— Supplied entries —

◆ ◆ ◆ ◆ ◆

(** * Documentation tools: scan, generate, parse, account, write

  A shallow embedding of the three documentation pipelines
  ([class-diagram.py], [code-explanation.py], [use-case.py]).

  - Python [str] is a list of Unicode code points ([list N]).
  - Python [float] is IEEE 754 binary64, through the Standard Library's
    [spec_float] operations at precision 53 and maximal exponent 1024.
  - Python exceptions are a [result] type; [try]/[except Exception] is an
    explicit combinator.
  - Every call that leaves the program (file system, language model, image
    and document libraries, logging) is an oracle of the [World] record and
    leaves an [event] in the trace of the run. *)

From Stdlib Require Import ZArith NArith List String Ascii Bool Lia.
From Stdlib Require Import DecimalString.
From Stdlib Require Import SpecFloat.
Import ListNotations.

Set Implicit Arguments.

(* ===================================================================== *)
(** * Python values *)
(* ===================================================================== *)

Module Py.

(** A Python [str]: a sequence of code points. *)
Definition str := list N.

(** A literal of the source, as code points. *)
Definition py (s : string) : str := map N_of_ascii (list_ascii_of_string s).
(** X12.  With -memprofile set to a writable path (other than the
    artifacts and the -cpuprofile path), a compilation whose build succeeded
    leaves at that path exactly what it read as the memory profile: the dump
    byte for byte, or an empty file when the compiler left no dump. *)
Theorem memprofile_copy_is_the_dump (E : Env) (G : Globals) (name : string)
    (files : list string) (pkgdir : string) (w : World) :
  let r := exec E (mkCmd (compiler G) (compile_args files w) pkgdir)
             (execs w) (fs w) in
  let dest := flagMemprofile (flags w) in
  is6g G = false ->
  exec_err r = None ->
  nonempty dest = true ->
  writable E dest = true ->
  dest <> memprof pkgdir ->
  dest <> cpuprof pkgdir ->
  dest <> objfile pkgdir ->
  dest <> flagCpuprofile (flags w) ->
  fs (compile E G name files pkgdir w) !! dest
  = Some (default "" (exec_fs r !! memprof pkgdir)).
Proof.
  cbn zeta. intros H6g Hok Hset Hwr Hmem Hcpu Hobj Hne.
  destruct (compile_success_fs E G name files pkgdir w H6g Hok)
    as (Hfs & Hf2 & Hf1 & Hfs1).
  cbn zeta in *. rewrite Hfs. clear Hfs.
  set (w1 := fst (Run E (mkCmd (compiler G) (compile_args files w) pkgdir) w))
    in *.
  assert (Hw1 : want_memprof w1 = true).
  { unfold want_memprof. rewrite Hf1, Hset. apply orb_true_r. }
  destruct (memprofile_step_result E pkgdir w1 Hw1) as [_ Hfs2].
  cbn zeta in Hfs2. rewrite Hf1, Hset, Hwr, Hfs1 in Hfs2. cbn [andb] in Hfs2.
  rewrite lookup_delete_ne by congruence.
  rewrite cpuprofile_step_fs, Hf2.
  assert (Hdest : fs (fst (memprofile_step E pkgdir w1))
                    !! flagMemprofile (flags w)
                  = Some (default ""
                            (exec_fs (exec E (mkCmd (compiler G)
                                                (compile_args files w) pkgdir)
                                        (execs w) (fs w))
                               !! memprof pkgdir))).
  { rewrite Hfs2, lookup_delete_ne by congruence. apply lookup_insert_eq. }
  destruct (nonempty (flagCpuprofile (flags w))); [|exact Hdest].
  rewrite lookup_delete_ne by congruence.
  destruct (writable E (flagCpuprofile (flags w))); [|exact Hdest].
  rewrite lookup_insert_ne by congruence. exact Hdest.
Qed.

◆ ◆ ◆ ◆ ◆

— Work instruction —
Please output the material above exactly as it reads.

— Exercise result —
(** * Documentation tools: scan, generate, parse, account, write

  A shallow embedding of the three documentation pipelines
  ([class-diagram.py], [code-explanation.py], [use-case.py]).

  - Python [str] is a list of Unicode code points ([list N]).
  - Python [float] is IEEE 754 binary64, through the Standard Library's
    [spec_float] operations at precision 53 and maximal exponent 1024.
  - Python exceptions are a [result] type; [try]/[except Exception] is an
    explicit combinator.
  - Every call that leaves the program (file system, language model, image
    and document libraries, logging) is an oracle of the [World] record and
    leaves an [event] in the trace of the run. *)

From Stdlib Require Import ZArith NArith List String Ascii Bool Lia.
From Stdlib Require Import DecimalString.
From Stdlib Require Import SpecFloat.
Import ListNotations.

Set Implicit Arguments.

(* ===================================================================== *)
(** * Python values *)
(* ===================================================================== *)

Module Py.

(** A Python [str]: a sequence of code points. *)
Definition str := list N.

(** A literal of the source, as code points. *)
Definition py (s : string) : str := map N_of_ascii (list_ascii_of_string s).
(** X12.  With -memprofile set to a writable path (other than the
    artifacts and the -cpuprofile path), a compilation whose build succeeded
    leaves at that path exactly what it read as the memory profile: the dump
    byte for byte, or an empty file when the compiler left no dump. *)
Theorem memprofile_copy_is_the_dump (E : Env) (G : Globals) (name : string)
    (files : list string) (pkgdir : string) (w : World) :
  let r := exec E (mkCmd (compiler G) (compile_args files w) pkgdir)
             (execs w) (fs w) in
  let dest := flagMemprofile (flags w) in
  is6g G = false ->
  exec_err r = None ->
  nonempty dest = true ->
  writable E dest = true ->
  dest <> memprof pkgdir ->
  dest <> cpuprof pkgdir ->
  dest <> objfile pkgdir ->
  dest <> flagCpuprofile (flags w) ->
  fs (compile E G name files pkgdir w) !! dest
  = Some (default "" (exec_fs r !! memprof pkgdir)).
Proof.
  cbn zeta. intros H6g Hok Hset Hwr Hmem Hcpu Hobj Hne.
  destruct (compile_success_fs E G name files pkgdir w H6g Hok)
    as (Hfs & Hf2 & Hf1 & Hfs1).
  cbn zeta in *. rewrite Hfs. clear Hfs.
  set (w1 := fst (Run E (mkCmd (compiler G) (compile_args files w) pkgdir) w))
    in *.
  assert (Hw1 : want_memprof w1 = true).
  { unfold want_memprof. rewrite Hf1, Hset. apply orb_true_r. }
  destruct (memprofile_step_result E pkgdir w1 Hw1) as [_ Hfs2].
  cbn zeta in Hfs2. rewrite Hf1, Hset, Hwr, Hfs1 in Hfs2. cbn [andb] in Hfs2.
  rewrite lookup_delete_ne by congruence.
  rewrite cpuprofile_step_fs, Hf2.
  assert (Hdest : fs (fst (memprofile_step E pkgdir w1))
                    !! flagMemprofile (flags w)
                  = Some (default ""
                            (exec_fs (exec E (mkCmd (compiler G)
                                                (compile_args files w) pkgdir)
                                        (execs w) (fs w))
                               !! memprof pkgdir))).
  { rewrite Hfs2, lookup_delete_ne by congruence. apply lookup_insert_eq. }
  destruct (nonempty (flagCpuprofile (flags w))); [|exact Hdest].
  rewrite lookup_delete_ne by congruence.
  destruct (writable E (flagCpuprofile (flags w))); [|exact Hdest].
  rewrite lookup_insert_ne by congruence. exact Hdest.
Qed.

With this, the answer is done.